## DATA UNDER STUDY

(* ===== verification/Fuel.v ===== *)
(** The bounds on loops do not matter.

    A program with a larger bound does the same as long as the smaller bound is
    not reached: it makes the same calls and has the same outcome.  So what is
    proved for some bound that is not reached holds for the unbounded loop. *)
From S2P Require Import Prelude Cpp Path Json JsonRef Prog Logic Sim FileOps Loader Bundle State.
From S2P Require Import SDBus CGroup Container Lifecycle Commands.

Section Approx.
Context `{SJ : Simdjson}.

(** [p] is [q], or ends before [q] because a bound is reached. *)
Inductive approx {A} : prog A -> prog A -> Prop :=
| ap_fuel q : approx Fuel q
| ap_ret a : approx (Ret a) (Ret a)
| ap_exit status : approx (Exit status) (Exit status)
| ap_undef : approx Undef Undef
| ap_terminate : approx Terminate Terminate
| ap_call c k k' : (forall r, approx (k r) (k' r)) -> approx (Call c k) (Call c k').

Lemma approx_refl {A} (p : prog A) : approx p p.
Proof. induction p; constructor; auto. Qed.

Lemma approx_bind {A B} (p q : prog A) (f g : A -> prog B) :
  approx p q -> (forall a, approx (f a) (g a)) -> approx (p ≫= f) (q ≫= g).
Proof. intros Hp Hf. induction Hp; try constructor; [apply Hf|auto]. Qed.

Lemma approx_run {A W} {OS : Os W} (p q : prog A) (w : W) :
  approx p q -> (run p w).1 <> OutOfFuel -> run q w = run p w /\ trace q w = trace p w.
Proof.
  intros Hp. revert w. induction Hp as [| | | | |c k k' _ IH]; intros w Hw; try done.
  cbn in *. destruct (os_call c w) as [r w']. destruct (IH r w' Hw) as [-> ->]. done.
Qed.

(** ** The loops *)

Lemma getTempFilename_approx n m Prefix :
  (n <= m)%nat -> approx (getTempFilename n Prefix) (getTempFilename m Prefix).
Proof.
  revert m. induction n as [|n IH]; intros m Hm; [constructor|]. destruct m as [|m]; [lia|].
  cbn [getTempFilename]. apply approx_bind; [apply approx_refl|]. intros s.
  apply approx_bind; [apply approx_refl|]. intros pos. destruct (pos =? 0); [constructor|apply IH; lia].
Qed.

Lemma check_loop_approx n m Bus Path f :
  (n <= m)%nat -> approx (check_loop n Bus Path f) (check_loop m Bus Path f).
Proof.
  revert m f. induction n as [|n IH]; intros m f Hm.
  { cbn. destruct (Job_Terminated f) eqn:E; [|constructor]. destruct m; cbn; rewrite E; constructor. }
  destruct m as [|m]; [lia|]. cbn [check_loop]. destruct (Job_Terminated f); [constructor|].
  apply approx_bind; [apply approx_refl|]. intros [f' [e|[]]]; [constructor|apply IH; lia|].
  apply approx_bind; [apply approx_refl|]. intros [e|[]]; [constructor|apply IH; lia].
Qed.

(** ** The programs *)

End Approx.

Create HintDb approx.
#[export] Hint Resolve approx_refl getTempFilename_approx check_loop_approx : approx.

(** Walk over two programs of the same shape. *)
Ltac approx_walk :=
  repeat match goal with
    | |- approx ?p ?p => apply approx_refl
    | |- approx (_ ≫= _) (_ ≫= _) => apply approx_bind; [|intros ?]
    | |- approx (match ?x with _ => _ end) _ => destruct x
    | |- approx _ _ => solve [eauto with approx]
    end.

Section Programs.
Context `{SJ : Simdjson} (n m : nat) (Hnm : (n <= m)%nat).

Lemma writeTempAndRename_approx Path Func :
  approx (writeTempAndRename n Path Func) (writeTempAndRename m Path Func).
Proof. unfold writeTempAndRename. approx_walk. Qed.
#[local] Hint Resolve writeTempAndRename_approx : approx.

Lemma atomicUpdateFile_approx Path Func :
  approx (atomicUpdateFile n Path Func) (atomicUpdateFile m Path Func).
Proof. unfold atomicUpdateFile. approx_walk. Qed.

Lemma atomicCreateAndWriteFile_approx Path Func :
  approx (atomicCreateAndWriteFile n Path Func) (atomicCreateAndWriteFile m Path Func).
Proof. unfold atomicCreateAndWriteFile. approx_walk. Qed.
#[local] Hint Resolve atomicUpdateFile_approx atomicCreateAndWriteFile_approx : approx.

Lemma on_ok_approx {A B} (p q : prog (expected A)) cl (k k' : A -> prog (expected B)) :
  approx p q -> (forall a, approx (k a) (k' a)) -> approx (on_ok p cl k) (on_ok q cl k').
Proof. intros. unfold on_ok. approx_walk. Qed.

Lemma enter_approx Id s : approx (enter n Id s) (enter m Id s).
Proof.
  unfold enter. apply on_ok_approx; [apply approx_refl|]. intros Bus. unfold scope_exit.
  apply approx_bind; [|intros; apply approx_refl]. unfold enter_with_bus, check.
  repeat (apply on_ok_approx; [apply approx_refl|]; intros ?; approx_walk; cbv zeta).
Qed.
#[local] Hint Resolve enter_approx : approx.

Lemma run_container_approx Id PidFile s StateFile fd :
  approx (run_container n Id PidFile s StateFile fd) (run_container m Id PidFile s StateFile fd).
Proof. unfold run_container, execute, publish, ensure. approx_walk. Qed.
#[local] Hint Resolve run_container_approx : approx.

Lemma doCreate_approx Root Systemd Cfg Id Path Console PidFile :
  approx (doCreate n Root Systemd Cfg Id Path Console PidFile)
    (doCreate m Root Systemd Cfg Id Path Console PidFile).
Proof.
  unfold doCreate, create_body, create_fork, create_daemon, doRunInternal, scope_exit, ensure.
  cbv zeta. approx_walk.
Qed.

End Programs.

(** ** Property *)

(** The whole program does not depend on the bounds of its loops: when it does
    not reach them, it has the same outcome, makes the same calls with the same
    answers and leaves the same environment for all larger bounds. *)
Theorem program_fuel `{SJ : Simdjson} `{OS : Os W} logger parse default_argument Version StateDir Argv n m (w : W) :
  let prog := program logger parse default_argument Version StateDir in
  (n <= m)%nat -> (run (prog n Argv) w).1 <> OutOfFuel ->
  run (prog m Argv) w = run (prog n Argv) w /\ trace (prog m Argv) w = trace (prog n Argv) w.
Proof.
  intros prog Hnm. apply approx_run. unfold prog, program, main. apply approx_bind; [apply approx_refl|].
  intros _. pose proof (λ Root, doCreate_approx n m Hnm Root) as Hcreate.
  destruct (negb _); [apply approx_refl|]. destruct (parse _ _) as [o|]; [|apply approx_refl].
  repeat match goal with
    | |- approx ?p ?p => apply approx_refl
    | |- approx (if ?b then _ else _) _ => destruct b
    end.
  apply Hcreate.
Qed.

(** A parser that has found a create command. *)
Definition demo_options (_ : list parser_decl) (_ : list string) : option Options :=
  Some (Build_Options false "/run" false EmptyString "c1" "/bundle" EmptyString "/run/c1.pid" false
    "SIGTERM" false true false false false).

Lemma program_fuel_witness :
  let prog := program (SJ := ref_simdjson) (λ _, true) demo_options (λ _, "config.json") "0.1" "/var" in
  (100 < length (trace (prog 1%nat ["runw"]) create_demo))%nat /\
  trace (prog 7%nat ["runw"]) create_demo = trace (prog 1%nat ["runw"]) create_demo.
Proof.
  split; [vm_compute; lia|].
  apply (program_fuel (SJ := ref_simdjson) (λ _, true) demo_options (λ _, "config.json") "0.1" "/var" ["runw"] 1 7
    create_demo); [lia|]. vm_compute. discriminate.
Defined.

## BRIEF
Could you please reproduce each record exactly, leaving nothing out?

## EXERCISE ANSWER
(* ===== verification/Fuel.v ===== *)
(** The bounds on loops do not matter.

    A program with a larger bound does the same as long as the smaller bound is
    not reached: it makes the same calls and has the same outcome.  So what is
    proved for some bound that is not reached holds for the unbounded loop. *)
From S2P Require Import Prelude Cpp Path Json JsonRef Prog Logic Sim FileOps Loader Bundle State.
From S2P Require Import SDBus CGroup Container Lifecycle Commands.

Section Approx.
Context `{SJ : Simdjson}.

(** [p] is [q], or ends before [q] because a bound is reached. *)
Inductive approx {A} : prog A -> prog A -> Prop :=
| ap_fuel q : approx Fuel q
| ap_ret a : approx (Ret a) (Ret a)
| ap_exit status : approx (Exit status) (Exit status)
| ap_undef : approx Undef Undef
| ap_terminate : approx Terminate Terminate
| ap_call c k k' : (forall r, approx (k r) (k' r)) -> approx (Call c k) (Call c k').

Lemma approx_refl {A} (p : prog A) : approx p p.
Proof. induction p; constructor; auto. Qed.

Lemma approx_bind {A B} (p q : prog A) (f g : A -> prog B) :
  approx p q -> (forall a, approx (f a) (g a)) -> approx (p ≫= f) (q ≫= g).
Proof. intros Hp Hf. induction Hp; try constructor; [apply Hf|auto]. Qed.

Lemma approx_run {A W} {OS : Os W} (p q : prog A) (w : W) :
  approx p q -> (run p w).1 <> OutOfFuel -> run q w = run p w /\ trace q w = trace p w.
Proof.
  intros Hp. revert w. induction Hp as [| | | | |c k k' _ IH]; intros w Hw; try done.
  cbn in *. destruct (os_call c w) as [r w']. destruct (IH r w' Hw) as [-> ->]. done.
Qed.

(** ** The loops *)

Lemma getTempFilename_approx n m Prefix :
  (n <= m)%nat -> approx (getTempFilename n Prefix) (getTempFilename m Prefix).
Proof.
  revert m. induction n as [|n IH]; intros m Hm; [constructor|]. destruct m as [|m]; [lia|].
  cbn [getTempFilename]. apply approx_bind; [apply approx_refl|]. intros s.
  apply approx_bind; [apply approx_refl|]. intros pos. destruct (pos =? 0); [constructor|apply IH; lia].
Qed.

Lemma check_loop_approx n m Bus Path f :
  (n <= m)%nat -> approx (check_loop n Bus Path f) (check_loop m Bus Path f).
Proof.
  revert m f. induction n as [|n IH]; intros m f Hm.
  { cbn. destruct (Job_Terminated f) eqn:E; [|constructor]. destruct m; cbn; rewrite E; constructor. }
  destruct m as [|m]; [lia|]. cbn [check_loop]. destruct (Job_Terminated f); [constructor|].
  apply approx_bind; [apply approx_refl|]. intros [f' [e|[]]]; [constructor|apply IH; lia|].
  apply approx_bind; [apply approx_refl|]. intros [e|[]]; [constructor|apply IH; lia].
Qed.

(** ** The programs *)

End Approx.

Create HintDb approx.
#[export] Hint Resolve approx_refl getTempFilename_approx check_loop_approx : approx.

(** Walk over two programs of the same shape. *)
Ltac approx_walk :=
  repeat match goal with
    | |- approx ?p ?p => apply approx_refl
    | |- approx (_ ≫= _) (_ ≫= _) => apply approx_bind; [|intros ?]
    | |- approx (match ?x with _ => _ end) _ => destruct x
    | |- approx _ _ => solve [eauto with approx]
    end.

Section Programs.
Context `{SJ : Simdjson} (n m : nat) (Hnm : (n <= m)%nat).

Lemma writeTempAndRename_approx Path Func :
  approx (writeTempAndRename n Path Func) (writeTempAndRename m Path Func).
Proof. unfold writeTempAndRename. approx_walk. Qed.
#[local] Hint Resolve writeTempAndRename_approx : approx.

Lemma atomicUpdateFile_approx Path Func :
  approx (atomicUpdateFile n Path Func) (atomicUpdateFile m Path Func).
Proof. unfold atomicUpdateFile. approx_walk. Qed.

Lemma atomicCreateAndWriteFile_approx Path Func :
  approx (atomicCreateAndWriteFile n Path Func) (atomicCreateAndWriteFile m Path Func).
Proof. unfold atomicCreateAndWriteFile. approx_walk. Qed.
#[local] Hint Resolve atomicUpdateFile_approx atomicCreateAndWriteFile_approx : approx.

Lemma on_ok_approx {A B} (p q : prog (expected A)) cl (k k' : A -> prog (expected B)) :
  approx p q -> (forall a, approx (k a) (k' a)) -> approx (on_ok p cl k) (on_ok q cl k').
Proof. intros. unfold on_ok. approx_walk. Qed.

Lemma enter_approx Id s : approx (enter n Id s) (enter m Id s).
Proof.
  unfold enter. apply on_ok_approx; [apply approx_refl|]. intros Bus. unfold scope_exit.
  apply approx_bind; [|intros; apply approx_refl]. unfold enter_with_bus, check.
  repeat (apply on_ok_approx; [apply approx_refl|]; intros ?; approx_walk; cbv zeta).
Qed.
#[local] Hint Resolve enter_approx : approx.

Lemma run_container_approx Id PidFile s StateFile fd :
  approx (run_container n Id PidFile s StateFile fd) (run_container m Id PidFile s StateFile fd).
Proof. unfold run_container, execute, publish, ensure. approx_walk. Qed.
#[local] Hint Resolve run_container_approx : approx.

Lemma doCreate_approx Root Systemd Cfg Id Path Console PidFile :
  approx (doCreate n Root Systemd Cfg Id Path Console PidFile)
    (doCreate m Root Systemd Cfg Id Path Console PidFile).
Proof.
  unfold doCreate, create_body, create_fork, create_daemon, doRunInternal, scope_exit, ensure.
  cbv zeta. approx_walk.
Qed.

End Programs.

(** ** Property *)

(** The whole program does not depend on the bounds of its loops: when it does
    not reach them, it has the same outcome, makes the same calls with the same
    answers and leaves the same environment for all larger bounds. *)
Theorem program_fuel `{SJ : Simdjson} `{OS : Os W} logger parse default_argument Version StateDir Argv n m (w : W) :
  let prog := program logger parse default_argument Version StateDir in
  (n <= m)%nat -> (run (prog n Argv) w).1 <> OutOfFuel ->
  run (prog m Argv) w = run (prog n Argv) w /\ trace (prog m Argv) w = trace (prog n Argv) w.
Proof.
  intros prog Hnm. apply approx_run. unfold prog, program, main. apply approx_bind; [apply approx_refl|].
  intros _. pose proof (λ Root, doCreate_approx n m Hnm Root) as Hcreate.
  destruct (negb _); [apply approx_refl|]. destruct (parse _ _) as [o|]; [|apply approx_refl].
  repeat match goal with
    | |- approx ?p ?p => apply approx_refl
    | |- approx (if ?b then _ else _) _ => destruct b
    end.
  apply Hcreate.
Qed.

(** A parser that has found a create command. *)
Definition demo_options (_ : list parser_decl) (_ : list string) : option Options :=
  Some (Build_Options false "/run" false EmptyString "c1" "/bundle" EmptyString "/run/c1.pid" false
    "SIGTERM" false true false false false).

Lemma program_fuel_witness :
  let prog := program (SJ := ref_simdjson) (λ _, true) demo_options (λ _, "config.json") "0.1" "/var" in
  (100 < length (trace (prog 1%nat ["runw"]) create_demo))%nat /\
  trace (prog 7%nat ["runw"]) create_demo = trace (prog 1%nat ["runw"]) create_demo.
Proof.
  split; [vm_compute; lia|].
  apply (program_fuel (SJ := ref_simdjson) (λ _, true) demo_options (λ _, "config.json") "0.1" "/var" ["runw"] 1 7
    create_demo); [lia|]. vm_compute. discriminate.
Defined.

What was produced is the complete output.